### TASK BRIEF
Transcribe exactly the line that contains "(** C9 as stated" and every line after it through the end of the records, with nothing else.

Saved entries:
(** C7. Through any operation of the store ([addListener], [addProject],
    [updateListeners], [moveProject]) the records that are in the store stay
    in it, in their order: the array before is a prefix of the array after.
    A record keeps its id, title, description and people; its status changes
    only in a [moveProject], and then to the status asked for. A
    [moveProject] keeps the array as it is, so the length and the order of
    the sequence, and allocates no record. An [addProject] leaves every
    existing record as it is. *)
Theorem store_frame (o : Op) (w : World) (Hwf : wf w) :
  let w' := exec o w in
  projects w' = projects w
  /\ arr w (projects w) `prefix_of` arr w' (projects w')
  /\ (forall r prj, objs w !! r = Some prj ->
        exists prj', objs w' !! r = Some prj'
          /\ sameButStatus prj prj'
          /\ (status prj' <> status prj ->
                exists projectId, o = OpMoveProject projectId (status prj')))
  /\ (forall projectId newStatus, o = OpMoveProject projectId newStatus ->
        arr w' (projects w') = arr w (projects w)
        /\ length (objs w') = length (objs w)
        /\ Forall2 sameButStatus (sequence w) (sequence w'))
  /\ (forall rnd t d p, o = OpAddProject rnd t d p ->
        forall r prj, objs w !! r = Some prj -> objs w' !! r = Some prj).
Proof.
  cbv zeta.
  assert (Hsame : forall w', projects w' = projects w ->
            arr w' (projects w') = arr w (projects w) -> objs w' = objs w ->
            projects w' = projects w
            /\ arr w (projects w) `prefix_of` arr w' (projects w')
            /\ (forall r prj, objs w !! r = Some prj ->
                  exists prj', objs w' !! r = Some prj'
                    /\ sameButStatus prj prj'
                    /\ (status prj' <> status prj ->
                          exists projectId, o = OpMoveProject projectId (status prj')))).
  { intros w' Hp Ha Ho. rewrite Ha, Ho. repeat split; try done.
    intros r prj Hr. exists prj. split; [done|]. split; [apply sameButStatus_refl|].
    congruence. }
  destruct o as [l|rnd t d p| |pid st]; cbn [exec].
  - destruct (Hsame (addListener l w)) as (H1 & H2 & H3); try reflexivity.
    repeat split; try done.
  - destruct (addProject_heap w rnd t d p Hwf) as (_ & Hp & Harr & Hobj & _).
    assert (Hold : forall r prj, objs w !! r = Some prj ->
                     objs (addProject rnd t d p w) !! r = Some prj).
    { intros r prj Hr. rewrite Hobj. now apply lookup_app_l_Some. }
    split; [exact Hp|]. split; [rewrite Harr; now apply prefix_app_r|].
    split; [|split; [discriminate|]].
    + intros r prj Hr. exists prj. split; [now apply Hold|].
      split; [apply sameButStatus_refl|]. congruence.
    + intros ? ? ? ? _. exact Hold.
  - destruct (updateListeners_spec w Hwf) as (Hobj & _ & Hp & Harr & _).
    destruct (Hsame (updateListeners w)) as (H1 & H2 & H3); done.
  - assert (Hp : projects (moveProject pid st w) = projects w).
    { unfold moveProject. destruct (findProject pid w); [|done].
      destruct (objs w !! n); [|done]. case_bool_decide; [|done].
      rewrite projects_updateListeners; [done|].
      apply wf_set_objs; [apply length_alter|done]. }
    destruct (moveProject_cases w pid st Hwf) as [Heq|(r & prj & Hfirst & Hr & Hne & Hobj)].
    + rewrite Heq. destruct (Hsame w) as (H1 & H2 & H3); try done.
      split; [done|]. split; [done|]. split; [done|]. split; [|discriminate].
      intros _ _ _. repeat split. apply Forall_Forall2_diag, Forall_forall.
      intros ? _. apply sameButStatus_refl.
    + destruct (moveProject_change w pid st r prj Hwf Hfirst Hr Hne)
        as (_ & _ & _ & _ & _ & Harr & (before & after & Hs & Hs')).
      assert (Hat : objs (moveProject pid st w) !! r = Some (setStatus st prj))
        by (now rewrite Hobj, list_lookup_alter_eq, Hr).
      assert (Hother : forall r', r' <> r ->
                objs (moveProject pid st w) !! r' = objs w !! r')
        by (intros r' Hr'; rewrite Hobj; now apply list_lookup_alter_ne).
      split; [exact Hp|]. split; [now rewrite Harr|].
      split; [|split; [|discriminate]].
      * intros r0 prj0 Hr0. destruct (decide (r0 = r)) as [->|Hne0].
        -- exists (setStatus st prj). split; [done|].
           assert (prj0 = prj) as -> by congruence.
           split; [apply sameButStatus_setStatus|]. intros _. now exists pid.
        -- exists prj0. split; [now rewrite Hother|].
           split; [apply sameButStatus_refl|]. congruence.
      * intros ? ? _. split; [exact Harr|]. split.
        -- rewrite Hobj. apply length_alter.
        -- rewrite Hs, Hs'. apply Forall2_app; [|constructor].
           ++ apply Forall_Forall2_diag, Forall_forall.
              intros ? _. apply sameButStatus_refl.
           ++ apply sameButStatus_setStatus.
           ++ apply Forall_Forall2_diag, Forall_forall.
              intros ? _. apply sameButStatus_refl.
Qed.

Lemma store_frame_witness :
  wf w_one
  /\ arr w_one (projects w_one)
     `prefix_of` arr (exec (OpMoveProject (js "0.5") Finished) w_one)
                     (projects (exec (OpMoveProject (js "0.5") Finished) w_one)).
Proof.
  pose proof (Reachable_wf _ Reachable_w_one) as Hwf.
  exact (conj Hwf (proj1 (proj2
           (store_frame (OpMoveProject (js "0.5") Finished) w_one Hwf)))).
Defined.

(** A drop on a list is a move to the category of the list. *)
Lemma dropHandler_moves w c pl projectId :
  lists w !! c = Some pl ->
  dropHandler c projectId w
  = moveProject projectId
      (match projectType pl with active => Active | finished => Finished end) w.
Proof. intros H. unfold dropHandler. now rewrite H. Qed.

(** ** The round trip of a move *)

Lemma firstWithId_transport w w' projectId r :
  arr w' (projects w') = arr w (projects w) ->
  (forall x prj', objs w' !! x = Some prj' ->
                  exists prj, objs w !! x = Some prj /\ id prj = id prj') ->
  (exists prj', objs w' !! r = Some prj' /\ id prj' = projectId) ->
  firstWithId w projectId r -> firstWithId w' projectId r.
Proof.
  intros Harr Hids (prj' & Hr' & Hid') (pre & post & prj & Hsplit & Hr & Hid & Hpre).
  exists pre, post, prj'. rewrite Harr. repeat split; try done.
  intros x q Hx Hq. destruct (Hids x q Hq) as (q0 & Hq0 & <-). eauto.
Qed.

(** With pairwise distinct ids a record is the first with its id. *)
Lemma firstWithId_unique w r prj :
  NoDup (ids w) -> r ∈ arr w (projects w) -> objs w !! r = Some prj ->
  firstWithId w (id prj) r.
Proof.
  unfold ids, sequence, records. intros Hnd Hin Hr.
  apply list_elem_of_split in Hin as (pre & post & Hsplit).
  exists pre, post, prj. repeat split; try done.
  intros x q Hx Hq Heq. rewrite Hsplit, omap_app, map_app in Hnd. cbn in Hnd.
  rewrite Hr in Hnd. cbn in Hnd.
  apply NoDup_app in Hnd as (_ & Hdis & _).
  apply (Hdis (id q)).
  - apply list_elem_of_In, in_map_iff. exists q. split; [done|].
    apply list_elem_of_In, list_elem_of_omap. eauto.
  - rewrite Heq. left.
Qed.

(** C9, as the code has it. When the first record with the id is Active,
    which it is for the id of any Active record as long as the ids are
    pairwise distinct, [moveProject(id, Finished)] followed by
    [moveProject(id, Active)] leaves every record, the store's array and so
    the sequence exactly as they were, and each of the two calls runs
    [updateListeners] once. *)
Theorem move_round_trip (w : World) (projectId : jsstring) (r : ref)
    (prj : Project) (Hwf : wf w)
    (Hr : objs w !! r = Some prj) (Hid : id prj = projectId)
    (Hact : status prj = Active)
    (Hfirst : firstWithId w projectId r
              \/ (NoDup (ids w) /\ r ∈ arr w (projects w))) :
  let w1 := moveProject projectId Finished w in
  let w2 := moveProject projectId Active w1 in
  objs w2 = objs w
  /\ arr w2 (projects w2) = arr w (projects w)
  /\ sequence w2 = sequence w
  /\ notified w w1
  /\ notified w1 w2
  /\ listeners w1 = listeners w.
Proof.
  cbv zeta.
  assert (Hf : firstWithId w projectId r).
  { destruct Hfirst as [H|[Hnd Hin]]; [done|].
    rewrite <- Hid. now apply firstWithId_unique. }
  clear Hfirst.
  assert (Hne : status prj <> Finished) by (rewrite Hact; discriminate).
  destruct (moveProject_change w projectId Finished r prj Hwf Hf Hr Hne)
    as (Hw1 & Hnot1 & Hobj1 & _ & Hlis1 & Harr1 & _).
  set (w1 := moveProject projectId Finished w) in *.
  assert (Hwf1 : wf w1) by (apply wf_moveProject, Hwf).
  assert (Hat1 : objs w1 !! r = Some (setStatus Finished prj))
    by (now rewrite Hobj1, list_lookup_alter_eq, Hr).
  assert (Hother1 : forall r', r' <> r -> objs w1 !! r' = objs w !! r')
    by (intros r' Hr'; rewrite Hobj1; now apply list_lookup_alter_ne).
  assert (Hf1 : firstWithId w1 projectId r).
  { apply (firstWithId_transport w); try done.
    - intros x q Hq. destruct (decide (x = r)) as [->|Hx].
      + exists prj. split; [done|]. rewrite Hat1 in Hq. now injection Hq as <-.
      + exists q. split; [|done]. now rewrite <- Hother1.
    - exists (setStatus Finished prj). split; [done|]. exact Hid. }
  assert (Hne1 : status (setStatus Finished prj) <> Active) by discriminate.
  destruct (moveProject_change w1 projectId Active r _ Hwf1 Hf1 Hat1 Hne1)
    as (_ & Hnot2 & Hobj2' & _ & _ & Harr2 & _).
  set (w2 := moveProject projectId Active w1) in *.
  assert (Hobj2 : objs w2 = objs w).
  { rewrite Hobj2', Hobj1, list_alter_alter_eq.
    rewrite (list_alter_ext _ (fun x => x) _ (objs w) r); [|
      intros x Hx; assert (x = prj) as -> by congruence;
      destruct prj; cbn in *; now subst | done].
    now apply list_alter_id. }
  assert (Harr : arr w2 (projects w2) = arr w (projects w)) by congruence.
  repeat split; try done.
  unfold sequence, records. now rewrite Hobj2, Harr.
Qed.

Lemma move_round_trip_witness :
  wf w_one
  /\ firstWithId w_one (js "0.5") 0
  /\ sequence (moveProject (js "0.5") Active
                 (moveProject (js "0.5") Finished w_one))
     = sequence w_one.
Proof.
  pose proof (Reachable_wf _ Reachable_w_one) as Hwf.
  assert (Hfirst : firstWithId w_one (js "0.5") 0)
    by (apply findProject_Some; reflexivity).
  exact (conj Hwf (conj Hfirst (proj1 (proj2 (proj2
    (move_round_trip w_one (js "0.5") 0 _ Hwf eq_refl eq_refl eq_refl
       (or_introl Hfirst))))))).
Defined.

(** C9 as stated fails when two records share an id, which [addProject]
    allows when a draw repeats: the id is then the id of an
    Active record, the second one, while the two moves act on the first.
    The move to Finished finds the first record Finished already and
    notifies nobody; the move to Active changes it. *)
Lemma move_round_trip_needs_first :
  Reachable w_clash
  /\ List.map id (sequence w_clash) = [js "0.5"; js "0.5"]
  /\ List.map status (sequence w_clash) = [Finished; Active]
  /\ moveProject (js "0.5") Finished w_clash = w_clash
  /\ List.map status
       (sequence (moveProject (js "0.5") Active
                    (moveProject (js "0.5") Finished w_clash)))
     = [Active; Active].
Proof.
  split.
  - exact (reach_exec (OpMoveProject (js "0.5") Finished) _
             (reach_exec (OpAddProject 0.5%float (js "B") (js "other") 2%float) _
                Reachable_w_one)).
  - vm_compute. repeat split.
Qed.

(** ** The list components *)

Lemma records_filter w (ty : ListType) (xs : list ref) :
  omap (fun r : ref => objs w !! r) (List.filter (relevantRef w ty) xs)
  = List.filter (relevant ty) (omap (fun r : ref => objs w !! r) xs).
Proof.
  induction xs as [|x xs IH]; [done|]. cbn. unfold relevantRef at 1.
  destruct (objs w !! x) as [prj|] eqn:E; cbn; [|exact IH].
  destruct (relevant ty prj); cbn; rewrite ?E; cbn; now rewrite IH.
Qed.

### RESPONSE AREA
(** C9 as stated fails when two records share an id, which [addProject]
    allows when a draw repeats: the id is then the id of an
    Active record, the second one, while the two moves act on the first.
    The move to Finished finds the first record Finished already and
    notifies nobody; the move to Active changes it. *)
Lemma move_round_trip_needs_first :
  Reachable w_clash
  /\ List.map id (sequence w_clash) = [js "0.5"; js "0.5"]
  /\ List.map status (sequence w_clash) = [Finished; Active]
  /\ moveProject (js "0.5") Finished w_clash = w_clash
  /\ List.map status
       (sequence (moveProject (js "0.5") Active
                    (moveProject (js "0.5") Finished w_clash)))
     = [Active; Active].
Proof.
  split.
  - exact (reach_exec (OpMoveProject (js "0.5") Finished) _
             (reach_exec (OpAddProject 0.5%float (js "B") (js "other") 2%float) _
                Reachable_w_one)).
  - vm_compute. repeat split.
Qed.

(** ** The list components *)

Lemma records_filter w (ty : ListType) (xs : list ref) :
  omap (fun r : ref => objs w !! r) (List.filter (relevantRef w ty) xs)
  = List.filter (relevant ty) (omap (fun r : ref => objs w !! r) xs).
Proof.
  induction xs as [|x xs IH]; [done|]. cbn. unfold relevantRef at 1.
  destruct (objs w !! x) as [prj|] eqn:E; cbn; [|exact IH].
  destruct (relevant ty prj); cbn; rewrite ?E; cbn; now rewrite IH.
Qed.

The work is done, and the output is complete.